If, in order to capture the city, he had to bombard it intensely, the trap would risk approaching him.

Because if the Russian population were not worried about the fate of the Syrians, it would be different about the fate of the Ukrainians.

Since the beginning of the conflict between Russia and Ukraine in 2004, the Kremlin's policy has backfired, the newspaper added.

Far from bringing Kyiv back into the Russian fold, it has brought the Ukrainians closer to the West and especially to Europe.

Today, Vladimir Putin, who wanted Ukraine to be disarmed, sees European countries giving more weapons to the Kyiv government.

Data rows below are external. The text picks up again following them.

(** Relations that hold across every step the reset protocol takes: an
    event other than a file or package-manager call, a change of the host
    state, a change of the instance map. *)
Hypothesis R_emit : forall e w,
  is_transfer_event e = false -> R w (set_trace (trace w ++ [e]) w).
Hypothesis R_ext : forall x w, R w (set_ext x w).
Hypothesis R_inst : forall s w, R w (set_pluginApiInstances s w).

Lemma respects_emit (e : Event) :
  is_transfer_event e = false -> respects R (emit e).
Proof. intros He. apply respects_modify. intros w. by apply R_emit. Qed.

Lemma respects_emit_all (es : list Event) :
  Forall (fun e => is_transfer_event e = false) es -> respects R (emit_all es).
Proof.
  induction 1 as [|e es He _ IH]; simpl.
  - apply respects_ret.
  - apply respects_bind; [by apply respects_emit|]. intros _. exact IH.
Qed.

Ltac respects_step :=
  first
    [ apply respects_ret
    | apply respects_throw
    | apply respects_get_world
    | apply respects_pending
    | apply respects_emit; reflexivity
    | apply respects_modify; intros ?;
      solve [ apply R_inst | apply R_ext
            | eapply R_trans; [apply R_inst | apply R_ext] ]
    | apply respects_bind; [|intros ?]
    | match goal with
      | |- respects _ (match ?x with _ => _ end) => destruct x
      | |- respects _ (if ?b then _ else _) => destruct b
      | |- respects _ (let '(_, _) := ?x in _) => destruct x
      end ].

Since the same reasons lead to the same results - the writer concluded - the Soviets invaded Afghanistan in 1979, and after 10 years of war and the killing of 15,000 soldiers, Moscow was forced to withdraw from a war it could not win, and the defeat in Afghanistan contributed to the collapse of the Warsaw Pact and the fall of the Warsaw Pact. The Soviet Union, therefore, out of arrogance, could take Vladimir Putin in Ukraine the same path that Soviet President Leonid Brezhnev took in Afghanistan.